Bir dergide “Ölümle yaşıyorum” yazısını yazdığında tüm çalışmalarına yansıyan bu duygusunu tüm samimiyetiyle anlatıyordu; “Doğduğum andan itibaren, endişe ve ölüm melekleri peşimdeydi, oynadığımda beni takip etti, ilkbahar güneşinde ve yaz ihtişamında takip etti. Akşam gözlerimi kapadığımda yanımdaydılar ve beni ölüm, cehennem ve ebedi lanetle korkuttular. Geceleri sık sık uyanır ve sorardım: Cehennemde miyim?’’
Edvard Munch, sanat ve yaşamla ilgili kaygısını sanatıyla çözmeye çalışan Norveçli Dışavurumcu ressam; En tanınmış ve en çok atıfta bulunulan eserlerini 1890 ve 1908 yılları arasında yapmış ama 18 yaşından 80 yaşında ölene kadar yaklaşık 70 portre, 20 baskı ve 100’den fazla suluboya, çizim ve eskiz bırakmış. Zaman zaman otobiyografisini çizerek sanatını, hayatını, başkalarıyla olan ilişkilerini ve kendini keşfetme aracı olarak kullandı.

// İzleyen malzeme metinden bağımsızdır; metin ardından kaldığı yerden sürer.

(* ===== verification/RdataRender.v ===== *)
(** Package [internal/cmd/dns/rdata], files [render.go], [key.go] and [fields.go]:
    the presentation form of a value, its identity and its labelled fields.

    [today] is [nowFunc().Format("20060102")]. *)

From S2P Require Import Prelude GoStrings GoNetip Api RdataTypes RdataToken.

(** * render.go *)

Definition soaDefaultRefresh : Z := 10800.
Definition soaDefaultRetry : Z := 3600.
Definition soaDefaultExpire : Z := 604800.
Definition soaDefaultMinimum : Z := 3600.

Definition soaSerial (today : gostring) (serial : Z) : gostring :=
  if (serial =? 0)%Z then today ++ "01" else FormatInt serial.

Definition orDefault (v def : Z) : Z := if (v =? 0)%Z then def else v.

Definition qualify (s : gostring) : gostring :=
  let s := TrimSpace s in
  if bool_decide (s = []) || HasSuffix s "." then s else s ++ ".".

Definition svcbFlagKeys : list gostring := ["no-default-alpn"].
Definition svcbUnquotedCSV : list gostring := ["alpn"; "ipv4hint"; "ipv6hint"; "port"].

Definition svcbKeyRank (k : gostring) : Z :=
  if decide (k = "alpn") then 10
  else if decide (k = "no-default-alpn") then 20
  else if decide (k = "port") then 30
  else if decide (k = "esnikeys" ∨ k = "ech") then 40
  else if decide (k = "ipv4hint") then 50
  else if decide (k = "ipv6hint") then 60
  else 1000.

(** The text of one parameter, if it has one. *)
Definition renderSVCBParam (m : gmap gostring gostring) (k : gostring) : option gostring :=
  let v := TrimSpace (default [] (m !! k)) in
  if decide (k ∈ svcbFlagKeys) then Some k
  else if decide (v = []) then None
  else if decide (k ∈ svcbUnquotedCSV) then Some (k ++ "=" ++ v)
  else Some (k ++ "=" ++ quoteTXT v).

Section Render.
Context `{GoRuntime}.

Definition renderSVCBParams (m : gmap gostring gostring) : gostring :=
  if decide (m = ∅) then []
  else
    let keys := SliceStable (λ a b, svcbKeyRank a <? svcbKeyRank b)%Z (sortedKeys m) in
    Join (omap (renderSVCBParam m) keys) " ".

Definition renderSVCB (s : HTTPSRecordSpec) : gostring :=
  let t := TrimSpace (https_Target s) in
  let t := if decide (t = ".") then t else if decide (t = []) then "." else qualify t in
  if (https_Priority s =? 0)%Z then words [FormatInt (https_Priority s); t]
  else
    let p := renderSVCBParams (https_Params s) in
    if decide (p ≠ []) then words [FormatInt (https_Priority s); t; p]
    else words [FormatInt (https_Priority s); t].

Definition Render (today : gostring) (t : RRType) (e : RecordEntry) : gostring :=
  match t with
  | RRTypeA => match re_A e with None => [] | Some s => TrimSpace (Content s) end
  | RRTypeAAAA => match re_AAAA e with None => [] | Some s => TrimSpace (Content s) end
  | RRTypeCNAME => match re_CNAME e with None => [] | Some s => qualify (Content s) end
  | RRTypeALIAS => match re_ALIAS e with None => [] | Some s => qualify (Content s) end
  | RRTypeNS => match re_NS e with None => [] | Some s => qualify (Content s) end
  | RRTypePTR => match re_PTR e with None => [] | Some s => qualify (Content s) end
  | RRTypeTXT => match re_TXT e with None => [] | Some s => renderTXT (Content s) end
  | RRTypeMX =>
      match re_MX e with None => [] | Some s =>
        words [FormatInt (mx_Preference s); qualify (mx_Exchange s)] end
  | RRTypeSRV =>
      match re_SRV e with None => [] | Some s =>
        words [FormatInt (srv_Priority s); FormatInt (srv_Weight s); FormatInt (srv_Port s);
               qualify (srv_Target s)] end
  | RRTypeCAA =>
      match re_CAA e with None => [] | Some s =>
        words [FormatInt (caa_Flag s); caa_Tag s; quoteTXT (caa_Value s)] end
  | RRTypeTLSA =>
      match re_TLSA e with None => [] | Some s =>
        words [FormatInt (tlsa_Usage s); FormatInt (tlsa_Selector s);
               FormatInt (tlsa_MatchingType s); tlsa_CertData s] end
  | RRTypeHTTPS => match re_HTTPS e with None => [] | Some s => renderSVCB s end
  | RRTypeSVCB => match re_SVCB e with None => [] | Some s => renderSVCB s end
  | RRTypeSOA =>
      match re_SOA e with None => [] | Some s =>
        words [qualify (soa_MName s); qualify (soa_RName s); soaSerial today (soa_Serial s);
               FormatInt (orDefault (soa_Refresh s) soaDefaultRefresh);
               FormatInt (orDefault (soa_Retry s) soaDefaultRetry);
               FormatInt (orDefault (soa_Expire s) soaDefaultExpire);
               FormatInt (orDefault (soa_TTL s) soaDefaultMinimum)] end
  end.

(** * key.go *)

Definition canonHost (s : gostring) : gostring :=
  let s := ToLower (TrimSpace s) in
  if decide (s = ".") then "." else TrimSuffix s ".".

Definition canonIP (s : gostring) : gostring :=
  match ParseAddr (TrimSpace s) with
  | None => ToLower (TrimSpace s)
  | Some addr => AddrString addr
  end.

Definition svcbKey (s : HTTPSRecordSpec) : gostring :=
  let target := canonHost (https_Target s) in
  let target := if decide (target = []) then "." else target in
  FormatInt (https_Priority s) ++ "|" ++ target ++
  (if (https_Priority s =? 0)%Z then []
   else mjoin ((λ k, "|" ++ k ++ "=" ++ TrimSpace (default [] (https_Params s !! k)))
               <$> sortedKeys (https_Params s))).

(** [fmt.Sprintf] with the verbs separated by bars. *)
Definition bars (l : list gostring) : gostring := Join l "|".

Definition Key (t : RRType) (e : RecordEntry) : gostring :=
  match t with
  | RRTypeA => match re_A e with None => [] | Some s => "A|" ++ canonIP (Content s) end
  | RRTypeAAAA => match re_AAAA e with None => [] | Some s => "AAAA|" ++ canonIP (Content s) end
  | RRTypeCNAME =>
      match re_CNAME e with None => [] | Some s => "CNAME|" ++ canonHost (Content s) end
  | RRTypeALIAS =>
      match re_ALIAS e with None => [] | Some s => "ALIAS|" ++ canonHost (Content s) end
  | RRTypeNS => match re_NS e with None => [] | Some s => "NS|" ++ canonHost (Content s) end
  | RRTypePTR => match re_PTR e with None => [] | Some s => "PTR|" ++ canonHost (Content s) end
  | RRTypeTXT => match re_TXT e with None => [] | Some s => "TXT|" ++ txtLogical (Content s) end
  | RRTypeMX =>
      match re_MX e with None => [] | Some s =>
        bars ["MX"; FormatInt (mx_Preference s); canonHost (mx_Exchange s)] end
  | RRTypeSRV =>
      match re_SRV e with None => [] | Some s =>
        bars ["SRV"; FormatInt (srv_Priority s); FormatInt (srv_Weight s);
              FormatInt (srv_Port s); canonHost (srv_Target s)] end
  | RRTypeCAA =>
      match re_CAA e with None => [] | Some s =>
        bars ["CAA"; FormatInt (caa_Flag s); ToLower (caa_Tag s); caa_Value s] end
  | RRTypeTLSA =>
      match re_TLSA e with None => [] | Some s =>
        bars ["TLSA"; FormatInt (tlsa_Usage s); FormatInt (tlsa_Selector s);
              FormatInt (tlsa_MatchingType s); ToUpper (TrimSpace (tlsa_CertData s))] end
  | RRTypeHTTPS => match re_HTTPS e with None => [] | Some s => "HTTPS|" ++ svcbKey s end
  | RRTypeSVCB => match re_SVCB e with None => [] | Some s => "SVCB|" ++ svcbKey s end
  | RRTypeSOA =>
      match re_SOA e with None => [] | Some s =>
        bars ["SOA"; canonHost (soa_MName s); canonHost (soa_RName s);
              FormatInt (orDefault (soa_Refresh s) soaDefaultRefresh);
              FormatInt (orDefault (soa_Retry s) soaDefaultRetry);
              FormatInt (orDefault (soa_Expire s) soaDefaultExpire);
              FormatInt (orDefault (soa_TTL s) soaDefaultMinimum)] end
  end.

Definition Equal (t : RRType) (a b : RecordEntry) : bool :=
  let ka := Key t a in
  if decide (ka = []) then false else bool_decide (ka = Key t b).

(** * fields.go *)

Definition soaNumField (v : Z) (def : gostring) : gostring :=
  if (v =? 0)%Z then def ++ " (default)" else FormatInt v.

Definition svcbFields (s : HTTPSRecordSpec) : list (gostring * gostring) :=
  let target := TrimSpace (https_Target s) in
  let target := if decide (target = []) then "." else target in
  let target := if decide (target ≠ ".") then qualify target else target in
  let mode := if (https_Priority s =? 0)%Z then "alias" else "service" in
  [("Priority", FormatInt (https_Priority s) ++ " (" ++ mode ++ " mode)"); ("Target", target)]
  ++ (if (https_Priority s =? 0)%Z then []
      else (λ k, ("Param " ++ k, default [] (https_Params s !! k)))
           <$> sortedKeys (https_Params s)).

(** [Fields]; the empty list is Go's [nil]. *)
Definition FieldsOf (today : gostring) (t : RRType) (e : RecordEntry) :
    list (gostring * gostring) :=
  let one label := λ o : option ContentSpec,
    match o with None => [] | Some s => [(label, qualify (Content s))] end in
  match t with
  | RRTypeA => match re_A e with None => [] | Some s => [("Address", Content s)] end
  | RRTypeAAAA => match re_AAAA e with None => [] | Some s => [("Address", Content s)] end
  | RRTypeCNAME => one "Target" (re_CNAME e)
  | RRTypeALIAS => one "Target" (re_ALIAS e)
  | RRTypeNS => one "Nameserver" (re_NS e)
  | RRTypePTR => one "Target" (re_PTR e)
  | RRTypeTXT =>
      match re_TXT e with None => [] | Some s =>
        let data := txtLogical (Content s) in
        let parts := chunk255 data in
        [("Data", data)] ++
        (if 1 <? length parts
         then [("Strings", FormatInt (Z.of_nat (length parts)) ++ " (chunked at 255 bytes)")]
         else []) end
  | RRTypeMX =>
      match re_MX e with None => [] | Some s =>
        [("Preference", FormatInt (mx_Preference s)); ("Exchange", qualify (mx_Exchange s))] end
  | RRTypeSRV =>
      match re_SRV e with None => [] | Some s =>
        [("Priority", FormatInt (srv_Priority s)); ("Weight", FormatInt (srv_Weight s));
         ("Port", FormatInt (srv_Port s)); ("Target", qualify (srv_Target s))] end
  | RRTypeCAA =>
      match re_CAA e with None => [] | Some s =>
        [("Flag", FormatInt (caa_Flag s)); ("Tag", caa_Tag s); ("Value", caa_Value s)] end
  | RRTypeTLSA =>
      match re_TLSA e with None => [] | Some s =>
        [("Usage", FormatInt (tlsa_Usage s)); ("Selector", FormatInt (tlsa_Selector s));
         ("Matching type", FormatInt (tlsa_MatchingType s));
         ("Certificate data", tlsa_CertData s)] end
  | RRTypeHTTPS => match re_HTTPS e with None => [] | Some s => svcbFields s end
  | RRTypeSVCB => match re_SVCB e with None => [] | Some s => svcbFields s end
  | RRTypeSOA =>
      match re_SOA e with None => [] | Some s =>
        [("Primary nameserver", qualify (soa_MName s));
         ("Responsible party", qualify (soa_RName s));
         ("Serial", soaNumField (soa_Serial s) (soaSerial today 0));
         ("Refresh", soaNumField (soa_Refresh s) (FormatInt soaDefaultRefresh));
         ("Retry", soaNumField (soa_Retry s) (FormatInt soaDefaultRetry));
         ("Expire", soaNumField (soa_Expire s) (FormatInt soaDefaultExpire));
         ("Minimum TTL", soaNumField (soa_TTL s) (FormatInt soaDefaultMinimum))] end
  end.
End Render.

‘’Hayatımın ikinci yarısı, kendimi dik tutmaya çalışmaktan başka bir şey değildi. Yolum beni uçurumun kenarına, dipsiz bir çukura götürdü. . . Sık sık yolu terk ettim ve kendimi insanlar arasında yaşamın kargaşasına attım. Ama ben her zaman uçuruma giden yola geri dönmek zorunda kaldım. . . . Sanatım itiraf etti. . . benim durumumda yaşam korkusu da bir ihtiyaç. . . . O olmasaydı, dümeni olmayan bir gemi olurdum.’’ Edvard Munch
Munch’un 15 yaşındaki kız kardeşi Sophie’nin tüberkülozdan ölmesi çalışmalarını şekillendiren ilk talihsizliğiydi. Sophie’nin hastalığını resmettiği ‘’Hasta Çocuk’’ tablosunda kız kardeşine teyzesi eşlik ediyordu. Munch bu tablodan yıllar sonra ‘’Sanatımın doğum yeri’’ olarak bahsedecekti.

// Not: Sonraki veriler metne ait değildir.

Definition validateValue (t : RRType) (e : RecordEntry) (zone : gostring) :
    result Error unit :=
  match t with
  | RRTypeA => deref (re_A e) (λ s, checkIPv4 (TrimSpace (Content s)))
  | RRTypeAAAA => deref (re_AAAA e) (λ s, checkIPv6 (TrimSpace (Content s)))
  | RRTypeCNAME => deref (re_CNAME e) (λ s,
      checkTargetHost "CNAME target" (Content s) zone relaxedHost false)
  | RRTypeALIAS => deref (re_ALIAS e) (λ s,
      checkTargetHost "ALIAS target" (Content s) zone relaxedHost false)
  | RRTypeNS => deref (re_NS e) (λ s,
      checkTargetHost "NS content" (Content s) zone strictHost false)
  | RRTypePTR => deref (re_PTR e) (λ s,
      checkTargetHost "PTR content" (Content s) zone relaxedHost false)
  | RRTypeTXT => deref (re_TXT e) (λ s, validateTXT (Content s))
  | RRTypeMX => deref (re_MX e) (λ s,
      if decide (TrimSpace (mx_Exchange s) = ".") then
        if (mx_Preference s =? 0)%Z then Ok tt else Err (ENullMX (mx_Preference s))
      else checkTargetHost "MX exchange" (mx_Exchange s) zone strictHost false)
  | RRTypeSRV => deref (re_SRV e) (λ s,
      checkTargetHost "SRV target" (srv_Target s) zone relaxedHost true)
  | RRTypeCAA => deref (re_CAA e) validateCAA
  | RRTypeTLSA => deref (re_TLSA e) validateTLSA
  | RRTypeHTTPS => deref (re_HTTPS e) (λ s, validateSVCB t s zone)
  | RRTypeSVCB => deref (re_SVCB e) (λ s, validateSVCB t s zone)
  | RRTypeSOA => deref (re_SOA e) (λ s, validateSOA s zone)
  end.

Definition ValidateInZone (t : RRType) (e : RecordEntry) (zone : gostring) :
    result Error unit :=
  _ ← ParseRRType (RRTypeString t);
  _ ← validateName t (re_Name e) zone;
  _ ← validateTTL (re_TTL e);
  _ ← validateTypedField t e;
  validateValue t e zone.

Munch’un en tanınmış eseri ‘’Scream-Çığlık’’ ise hayatta kalan diğer kız kardeşinin öyküsünü anlatıyordu. Munch, tabloda Norveç’te Ekeberg tepesinde kız kardeşi Laura’nın şizofreni teşhisi ile yatırıldığı Gaustad kadın akıl hastanesi ve hemen yanı başındaki hayvan kesimhanesine ilerleyen yolu resmetmişti. Munch, kardeşini ziyarete giderken “tüm doğanın çığlık attığını” hissetmişti; ‘’Bir tarafta şehir uyuyordu ve fiyortun ardında güneş batıyordu, durdum, hissizleştim ve bir parmaklık üzerine dayandım. Kentin ve mavi fiyordun üzerinde ateşin dili ve kan vardı. Arkadaşlarım yürümeye devam ettiler ben ise hala orada korkuyla titreyerek kalakaldım ve doğanın içinden gelen sonsuz çığlığı duydum. Tüm renkler çığlık atıyordu” Munch, Çığlık’ın dört versiyonunu 1893 ve 1910 arasında tamamlamıştı.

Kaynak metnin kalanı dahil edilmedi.